We just built our run that is attached to the coop. Inside the coop has pine shavings. The run just has dirt/some green (weeds mostly). Is it okay just to leave the ground in the run as is? Half of it is covered by a tarp and half is open (covered by chicken wire), so it definitely gets rained on.


----------



## imnukensc (Dec 5, 2020)

Yes, it's fine. Before long, there won't be any green in there. The chickens will ending up eating or otherwise destroying it all. When the green is all gone you can add other materials for them to scratch around in.
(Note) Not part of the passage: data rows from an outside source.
(** [DataType::from_str] *)
Definition DataType_from_str (s : string) : DataType :=
  let same t := eq_ignore_ascii_case s t in
  if same "INTEGER" || same "INT" || same "BIGINT" || same "SMALLINT" || same "TINYINT" then DtInteger
  else if same "REAL" || same "FLOAT" || same "DOUBLE" || same "DOUBLE PRECISION" || same "DECIMAL" || same "NUMERIC"
          || String.prefix "decimal(" (to_ascii_lowercase s)
          || String.prefix "numeric(" (to_ascii_lowercase s) then DtReal
  else if same "BLOB" || same "BINARY" || same "VARBINARY" then DtBlob
  else if same "TIMESTAMP" || same "DATETIME" || same "DATE" || same "TIME" then DtTimestamp
  else DtText.

(** [Value]: a [Real] is its 64-bit pattern, a [Text] its UTF-8 bytes. *)
Inductive Value : Type :=
  | VNull
  | VInteger (v : Z)
  | VReal (bits : Z)
  | VText (t : bytes)
  | VBlob (b : bytes).
Abbreviation Row := (list Value).

#[export] Instance Value_eq_dec : EqDecision Value.
Proof. solve_decision. Defined.

(** [std::str::from_utf8] accepts exactly the well-formed UTF-8 sequences. *)
Definition is_cont (b : Z) : bool := (0x80 <=? b) && (b <=? 0xBF).
Fixpoint utf8_valid (l : bytes) : bool :=
  match l with
  | [] => true
  | a :: l1 =>
      if a <=? 0x7F then utf8_valid l1
      else match l1 with
      | [] => false
      | b :: l2 =>
          if (0xC2 <=? a) && (a <=? 0xDF) then is_cont b && utf8_valid l2
          else match l2 with
          | [] => false
          | c :: l3 =>
              if a =? 0xE0 then (0xA0 <=? b) && (b <=? 0xBF) && is_cont c && utf8_valid l3
              else if a =? 0xED then (0x80 <=? b) && (b <=? 0x9F) && is_cont c && utf8_valid l3
              else if (0xE1 <=? a) && (a <=? 0xEF) then is_cont b && is_cont c && utf8_valid l3
              else match l3 with
              | [] => false
              | d :: l4 =>
                  if a =? 0xF0 then (0x90 <=? b) && (b <=? 0xBF) && is_cont c && is_cont d && utf8_valid l4
                  else if a =? 0xF4 then (0x80 <=? b) && (b <=? 0x8F) && is_cont c && is_cont d && utf8_valid l4
                  else (0xF1 <=? a) && (a <=? 0xF3) && is_cont b && is_cont c && is_cont d && utf8_valid l4
              end
          end
      end
  end.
Every fall, I add about 12 inches worth of fallen leaves from the yard to the run. No need for me to buy something to add to the run when Mother Nature provides it for free.


----------



## Love My Chickies (Jun 25, 2021)

Do you think pine needles would also be helpful? I have a large pine tree on my front yard.


----------



## imnukensc (Dec 5, 2020)

Don't see why it would hurt. I have several pine trees in my yard and when I do rake some leaves in the fall to put in the run there are lots of pine needles, also. My chickens get to free range several hours per day and they love to scratch through the pine needles.


----------



## robin416 (Sep 8, 2013)

Now all you need is your bench to be able to sit there and watch them.


----------



## Love My Chickies (Jun 25, 2021)

Love My Chickies said:


> Do you think pine needles would also be helpful? I have a large pine tree on my front yard.





robin416 said:


> Now all you need is your bench to be able to sit there and watch them.


I plop down wherever! Lol


----------



## robin416 (Sep 8, 2013)

LOL Just hanging with the peeps.


----------